EXERCISE:
Reproduce the closing part of the entries exactly: the line with "m + 1) wm_flushPackIndexesAfter)." and all lines after it, ending with the last line, and nothing else.
===============
Lemma call_safe F c m P : guard c m -> assumed F m P ->
  grows (wm_world m) (wm_world (run c m)) /\ (fortunate (wm_world (run c m)) -> inv F (run c m) /\ evolves F (deleted_by c m) m (run c m)).
Proof.
  intros Hg Hm. assert (forall A (x : result content_error A * WriteManager) Q, safe F (deleted_by c m) m x Q ->
    grows (wm_world m) (wm_world x.2) /\ (fortunate (wm_world x.2) -> inv F x.2 /\ evolves F (deleted_by c m) m x.2)) as Hsafe.
  { intros A x Q [H1 H2]. split; [done|]. intros Hf. by destruct (H2 Hf) as (? & ? & _). }
  assert (forall f a, safe F (deleted_by c m) m (modify (fun m => set_counters m (wm_revision m) (wm_disableIndexRefresh m) (f m) (a m)) m) (fun _ m' => frame m m' /\ True)) as Hcount.
  { intros f a. eapply safe_session; [exact Hm|reflexivity|apply frame_counters|]. intros Hi _. split; apply Hi. }
  destruct c as [d prefix comp|id d c prev|p| | | | |id|id|id|id|id| | |]; cbn [run guard] in *.
  - destruct Hg. eapply Hsafe. by eapply WriteContent_safe.
  - destruct Hg as (? & ? & ? & ?). eapply Hsafe. eapply add_locked_safe; [done..|]. intros Hf. by destruct (Hm Hf).
  - eapply Hsafe. by eapply writePack_safe.
  - eapply Hsafe. by eapply retry_safe.
  - eapply Hsafe. by eapply Flush_safe.
  - eapply Hsafe. by eapply flush_begin_safe.
  - eapply Hsafe. by eapply flush_finish_safe.
  - eapply Hsafe. by eapply DeleteContent_safe.
  - destruct Hg as [Hid Hrw]. eapply Hsafe. eapply rewriting_safe; [done..| |done]. intros it Hk Hc Hd _. split; [done|]. intros Hcl. by rewrite (Hcl it Hk Hc) in Hd.
  - destruct Hg as [Hid Hrw]. eapply Hsafe. by eapply rewriting_safe.
  - eapply (Hsafe _ _ (fun _ _ => True)). unfold GetContent, getContentDataAndInfo. eapply (safe_bind _ _ _ (fun _ _ => True)); [|intros r m1 _ Hm1; by apply safe_ret].
    eapply safe_bind; [by eapply getContentInfo_safe|]. intros r m1 _ Hm1. unfold gets at 1, bind at 1.
    eapply safe_bind; [by eapply getData_safe_any|]. intros x m2 _ Hm2. by apply safe_ret.
  - eapply (Hsafe _ _ (fun _ _ => True)). unfold ContentInfo. eapply safe_bind; [by eapply getContentInfo_safe|]. intros r m1 _ Hm1. apply safe_ret. intros Hf. by destruct (Hm1 Hf).
  - eapply Hsafe. eapply safe_shared; [exact Hm|]. intros Hs. by eapply Refresh_safe.
  - eapply Hsafe. apply (Hcount (fun m => wm_disableIndexFlushCount m + 1) wm_flushPackIndexesAfter).
  - eapply Hsafe. apply (Hcount (fun m => wm_disableIndexFlushCount m - 1) wm_flushPackIndexesAfter).
Qed.

(** ** The invariant of the system *)

(** The packs of the other managers. *)
Definition others (ms : gmap nat WriteManager) (i : nat) (id : string) : Prop := exists j m, j <> i /\ ms !! j = Some m /\ owned m id.

Definition sys_inv (s : sys) : Prop :=
  fortunate (s_world s) -> storage_ok (s_world s) /\ forall i m, s_managers s !! i = Some m -> inv (others (s_managers s) i) (view s m).

Definition known_sys (s : sys) (it : Info) : Prop :=
  in_index (s_world s) it \/ exists i m, s_managers s !! i = Some m /\ local_entry m it.

(** No deletion of a content is known to anybody. *)
Definition sys_clean (s : sys) (id : ID) : Prop := forall it, known_sys s it -> ContentID it = id -> Deleted it = false.

Definition in_storage (s : sys) (id : ID) : Prop := exists it, in_index (s_world s) it /\ ContentID it = id.

Lemma inv_foreigners (F G : string -> Prop) m : inv F m -> (forall id, G id -> exists r, r ∈ w_drawn (wm_world m) /\ pack_name id r) ->
  (forall id, owned m id -> ~ G id) -> inv G m.
Proof.
  intros Hi HG Ho. split; try apply Hi; [done|]. intros p Hp. destruct (inv_packs _ _ Hi p Hp) as (pp & Hpp & Hok & _). exists pp. split_and!; [done..|]. apply Ho. by exists p, pp.
Qed.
===============
TASK SOLUTION:
  - eapply Hsafe. apply (Hcount (fun m => wm_disableIndexFlushCount m + 1) wm_flushPackIndexesAfter).
  - eapply Hsafe. apply (Hcount (fun m => wm_disableIndexFlushCount m - 1) wm_flushPackIndexesAfter).
Qed.

(** ** The invariant of the system *)

(** The packs of the other managers. *)
Definition others (ms : gmap nat WriteManager) (i : nat) (id : string) : Prop := exists j m, j <> i /\ ms !! j = Some m /\ owned m id.

Definition sys_inv (s : sys) : Prop :=
  fortunate (s_world s) -> storage_ok (s_world s) /\ forall i m, s_managers s !! i = Some m -> inv (others (s_managers s) i) (view s m).

Definition known_sys (s : sys) (it : Info) : Prop :=
  in_index (s_world s) it \/ exists i m, s_managers s !! i = Some m /\ local_entry m it.

(** No deletion of a content is known to anybody. *)
Definition sys_clean (s : sys) (id : ID) : Prop := forall it, known_sys s it -> ContentID it = id -> Deleted it = false.

Definition in_storage (s : sys) (id : ID) : Prop := exists it, in_index (s_world s) it /\ ContentID it = id.

Lemma inv_foreigners (F G : string -> Prop) m : inv F m -> (forall id, G id -> exists r, r ∈ w_drawn (wm_world m) /\ pack_name id r) ->
  (forall id, owned m id -> ~ G id) -> inv G m.
Proof.
  intros Hi HG Ho. split; try apply Hi; [done|]. intros p Hp. destruct (inv_packs _ _ Hi p Hp) as (pp & Hpp & Hok & _). exists pp. split_and!; [done..|]. apply Ho. by exists p, pp.
Qed.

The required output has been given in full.